» **Task goal**:
All lines with the word "apply" in the material below are required.

:: Data excerpts

(** In every store the task endpoints can build, a completed task has its
    [completedAt] set. *)
Lemma reachable_completed_has_completedAt db :
  reachable db -> all_tasks completed_has_completedAt db.
Proof.
  induction 1 as [threads messages|ctx c db _ IH].
  - intros id d H. apply get_lt in H. simpl in H. lia.
  - apply call_preserves; [| |exact IH].
    + intros uid title description. unfold completed_has_completedAt. simpl.
      discriminate.
    + intros t Ht. unfold completed_has_completedAt in *.
      destruct c; simpl; try exact Ht; discriminate.
Qed.

(** ** C1: the soft delete and [completedAt] *)

(** C1 (the code at the failing input).  alice creates a task, completes it
    at time 2 and removes it at time 3: the stored task has status
    "deleted" while [completedAt] is still set, so a store the endpoints
    reach breaks "completed iff completedAt is set". *)
Theorem remove_keeps_completedAt :
  let db1 := call (request (Some alice) 1) (Create (js "Buy milk") None)
               empty_db in
  let db2 := call (request (Some alice) 2) (Complete 0%nat) db1 in
  let db3 := call (request (Some alice) 3) (Remove 0%nat) db2 in
  all_tasks completedAt_iff_completed db2 /\
  reachable db3 /\
  statusOf db3 0%nat = Some deleted /\
  completedAtOf db3 0%nat = Some (Some 2) /\
  ~ all_tasks completedAt_iff_completed db3.
Proof.
  intros db1 db2 db3. split; [|split; [|split; [|split]]].
  - subst db2. apply call_keeps_completedAt_iff_completed; [discriminate|].
    subst db1. apply call_keeps_completedAt_iff_completed; [discriminate|].
    intros id d H. apply get_lt in H. simpl in H. lia.
  - subst db3 db2 db1. repeat apply reach_call. apply reach_start.
  - reflexivity.
  - reflexivity.
  - intros Hall.
    assert (Hget : exists d, Tasks.getTaskById db3 0%nat = Some d /\
                     Task.status (fields d) = deleted /\
                     Task.completedAt (fields d) = Some 2).
    { eexists. split; [reflexivity|]. split; reflexivity. }
    destruct Hget as (d & Hd & Hs & Hc).
    apply Hall in Hd. unfold completedAt_iff_completed in Hd.
    rewrite Hs, Hc in Hd. destruct Hd as [_ Hd].
    assert (Hx : deleted = completed) by (apply Hd; discriminate).
    discriminate.
Qed.

(** ** C3: the status transitions *)

Lemma update_rejects_invalid ctx u id title description task db :
  getAuthUser ctx = Some u ->
  ok (limit ctx "updateTask" (user_id u)) = true ->
  Tasks.getTaskById db id = Some task ->
  Task.userId (fields task) = user_id u ->
  isDefined title || isDefined description = true ->
  valid (validateAndSanitizeTask
           {| in_title := default (Task.title (fields task)) title;
              in_description := description |}) = false ->
  snd (Endpoints_tasks.update ctx id title description db) = db.
Proof.
  intros Hauth Hrate Hget Hown Hgiven Hbad.
  unfold Endpoints_tasks.update, mutation, Endpoints_tasks.update_handler,
    bind.
  pass_checks. rewrite Hgiven, Hbad. reflexivity.
Qed.

Lemma statusOf_patched db id f task :
  Tasks.getTaskById db id = Some task ->
  statusOf (mkDB (<[id := Some (f (fields task))]> (tasks db)) (threads db)
                 (messages db)) id =
  Some (Task.status (f (fields task))).
Proof.
  intros H. unfold statusOf. now rewrite (getTaskById_patched db id _ task).
Qed.

(** C3 (as the code has it).  No endpoint looks at the current status.  For
    the owner of an existing task, in whatever status: complete leaves it
    completed, reactivate leaves it active, remove leaves it deleted,
    permanentlyDelete removes the row, and update and create leave its
    status as it was.  So reactivate and complete take a deleted task back
    to active and to completed. *)
Theorem status_transitions ctx u id task db :
  getAuthUser ctx = Some u ->
  ok (limit ctx "updateTask" (user_id u)) = true ->
  ok (limit ctx "deleteTask" (user_id u)) = true ->
  Tasks.getTaskById db id = Some task ->
  Task.userId (fields task) = user_id u ->
  statusOf (call ctx (Complete id) db) id = Some completed /\
  statusOf (call ctx (Reactivate id) db) id = Some active /\
  statusOf (call ctx (Remove id) db) id = Some deleted /\
  statusOf (call ctx (PermanentlyDelete id) db) id = None /\
  (forall title description,
     statusOf (call ctx (Update id title description) db) id =
       Some (Task.status (fields task))) /\
  (forall title description,
     statusOf (call ctx (Create title description) db) id =
       Some (Task.status (fields task))).
Proof.
  intros Hauth Hupd Hdel Hget Hown.
  assert (Hnow : statusOf db id = Some (Task.status (fields task))).
  { unfold statusOf. now rewrite Hget. }
  repeat split.
  - simpl. rewrite (complete_succeeds ctx u db Hauth id task) by assumption.
    simpl. now rewrite statusOf_patched.
  - simpl. rewrite (reactivate_succeeds ctx u db Hauth id task) by assumption.
    simpl. now rewrite statusOf_patched.
  - simpl. rewrite (remove_succeeds ctx u db Hauth id task) by assumption.
    simpl. now rewrite statusOf_patched.
  - simpl.
    rewrite (permanentlyDelete_succeeds ctx u db Hauth id task)
      by assumption.
    simpl. unfold statusOf. now rewrite (getTaskById_patched db id None task).
  - intros title description. simpl.
    destruct (isDefined title || isDefined description) eqn:Hgiven;
      [destruct (valid (validateAndSanitizeTask
         {| in_title := default (Task.title (fields task)) title;
            in_description := description |})) eqn:Hvalid|].
    + rewrite (update_succeeds ctx u db Hauth id task) by auto.
      simpl. now rewrite statusOf_patched.
    + now rewrite (update_rejects_invalid ctx u id title description task).
    + rewrite (update_succeeds ctx u db Hauth id task);
        [|assumption|assumption|assumption|intros Hx; congruence].
      simpl. now rewrite statusOf_patched.
  - intros title description.
    destruct (call_cases ctx (Create title description) db)
      as [->|[(uid & t & d & ->)
         |[(j & x & _ & Hc & _)|(j & x & _ & Hc & _)]]].
    + exact Hnow.
    + unfold statusOf, Tasks.getTaskById in *. simpl.
      rewrite get_insert_old; [exact Hnow|].
      destruct (Store.get (tasks db) id) eqn:Hg; [|discriminate].
      now apply get_lt in Hg.
    + now destruct (Hc title description).
    + discriminate.
Qed.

::::

» **Reply to the exercise**:
  - intros id d H. apply get_lt in H. simpl in H. lia.
  - apply call_preserves; [| |exact IH].
  - subst db2. apply call_keeps_completedAt_iff_completed; [discriminate|].
    subst db1. apply call_keeps_completedAt_iff_completed; [discriminate|].
    intros id d H. apply get_lt in H. simpl in H. lia.
  - subst db3 db2 db1. repeat apply reach_call. apply reach_start.
    apply Hall in Hd. unfold completedAt_iff_completed in Hd.
    assert (Hx : deleted = completed) by (apply Hd; discriminate).
      now apply get_lt in Hg.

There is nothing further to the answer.